===== GIVEN DATA =====

Lemma talk_scram :
  c_has_security c = SECURITY_INVALID ->
  exists c', (signature_of p1 = signature_of p2 -> c_has_security c' = SECURITY_SCRAM256) /\
  talk 20 hash (client_scram256 K tries tls p1) [] [r1; salt] (backend_login K tls binding required p2 c) [] [r2]
  = Some (if bool_decide (proof_of p1 = proof_of p2)
          then (Some AUTH_SUCCESS,
                Some (if bool_decide (signature_of p1 = signature_of p2) then AUTH_SUCCESS else AUTH_BAD_PASSWORD, c'))
          else (Some AUTH_BAD_PASSWORD, None)).
Proof.
  intros Hinv. destruct offer_read as (Ho1 & Ho2 & Ho3).
  set (m := as_message (chr "R", be32 11 ++ first)).
  set (c1 := keep 2 m (keep 1 response (keep 0 offer (clear_messages c)))).
  destruct (talk_tail c1) as (c' & Hc' & Ht); [done|by cbn; rewrite !length_insert|done|].
  exists c'. split; [done|].
  unfold client_scram256, write, backend_login. rewrite auth_scram256_layout, read_retry_unfold. fold offer.
  tidy. front_sends. back_goes. fold offer.
  rewrite Ho1. tidy. unfold server_authenticate. rewrite Ho2.
  change (10 =? SECURITY_TRUST) with false. change (10 =? SECURITY_PASSWORD) with false.
  change (10 =? SECURITY_SCRAM256) with true. cbv iota. unfold server_scram256. rewrite Hp2. unfold generate_nounce. tidy.
  back_goes. fold cn.
  change (c_security_messages (keep 0 offer (clear_messages c)) !!! 0%nat) with (m_data offer). rewrite Ho3.
  assert (tls && binding && tls = plus) as -> by (rewrite Hplus; by destruct tls, binding).
  assert (negb plus && required = false) as -> by (rewrite Hplus; destruct required; [destruct Hreq as [-> ->]|]; by rewrite ?andb_false_r).
  rewrite response_made. tidy. back_sends.
  front_goes. cbn [mbind option_bind]. rewrite response_read. tidy. front_goes. unfold generate_salt. tidy. front_goes. fold sn.
  cbn [ir_nounce ir_plus ir_gs2_header ir_bare].
  rewrite scram256_continue_layout, first_text. fold first. fold m. tidy. front_sends. back_goes.
  assert (length cn = 24%nat /\ length sn = 24%nat) as [Hcn Hsn] by (split; by apply nounce_length).
  assert (length (base64_encode K salt) = 24%nat) as Hb by (by rewrite base64_length, Hls).
  rewrite server_first_whole by lia. fold first.
  assert (m_length m = 93) as ->.
  { unfold m. rewrite message_length. cbn [snd]. rewrite len_app, len_be32. unfold first. rewrite <- first_text.
    unfold len. rewrite !length_app, Hcn, Hsn, Hb. done. }
  change (SECURITY_BUFFER_SIZE <? 93) with false. change ((m_data m !!! 0%nat =? chr "E") || (93 <=? 9)) with false. cbv iota.
  rewrite (read_continue K cn sn salt cn_plain sn_plain Hsalt : read_server_first K m = _).
  fold c1. pose proof (fun h => proof_sent h c1) as Hp. fold m in Hp.
  destruct plus.
  - tidy. back_goes. etransitivity; [|exact (Ht 2%nat)]. f_equal. by apply (Hp hash).
  - tidy. etransitivity; [|exact (Ht 3%nat)]. f_equal. by apply (Hp []).
Qed.
End exchange.
(* ===== verification/Pool.v ===== *)
(** * The connection pool ([libpgagroal/pool.c])

    One definition per function of the file.  A [goto] target of
    [pgagroal_get_connection] and [pgagroal_return_connection] is a definition
    of its own.  The local memory of a process that the code reads
    ([getpid()], [getppid()], the process global [pgagroal_fd_generation] and
    [pgagroal_known_fds]) is the record [process]. *)

From S2P Require Import Prelude Config Effects Server.
From Stdlib Require Import Ascii.
From stdpp Require Import pretty.

Local Open Scope Z_scope.
Local Open Scope prog_scope.

Record process := Process {
  p_pid : Z;
  p_ppid : Z;
  p_fd_generation : Z;
  p_known_fds : list Z
}.

(** ** Rules *)

Section rules.
Context (cfg : config).

(** [is_alias_of_limit]. *)
Definition is_alias_of_limit (database : string) (limit_index : Z) : bool :=
  if (limit_index <? 0) || (number_of_limits cfg <=? limit_index) then false
  else existsb (streq database) (l_aliases (limit_at cfg limit_index)).

(** The database test of [find_best_rule]. *)
Definition database_match (database : string) (l : limit) : bool :=
  streq "all" (l_database l) || streq database (l_database l)
  || existsb (streq database) (l_aliases l).

Definition username_match (username : string) (l : limit) : bool :=
  streq "all" (l_username l) || streq username (l_username l).

(** One iteration of the loop of [find_best_rule]. *)
Definition best_rule_step (username database : string) (best_rule : Z) (i : nat) : Z :=
  let l := limit_at cfg (Z.of_nat i) in
  if username_match username l && database_match database l then
    if best_rule =? -1 then Z.of_nat i
    else
      let b := limit_at cfg best_rule in
      if streq username (l_username b)
         && (streq database (l_database b) || is_alias_of_limit database best_rule)
      then best_rule
      else if streq "all" (l_username b) then
        if negb (streq "all" (l_username l)) then Z.of_nat i else best_rule
      else if streq "all" (l_database b) then
        if negb (streq "all" (l_database l)) then Z.of_nat i else best_rule
      else best_rule
  else best_rule.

=====

▶ **EXERCISE DESCRIPTION**
Show each line in the data where the string "split" appears.

▶ **SOLUTION TO THIS PROBLEM**
  exists c'. split; [done|].
  assert (length cn = 24%nat /\ length sn = 24%nat) as [Hcn Hsn] by (split; by apply nounce_length).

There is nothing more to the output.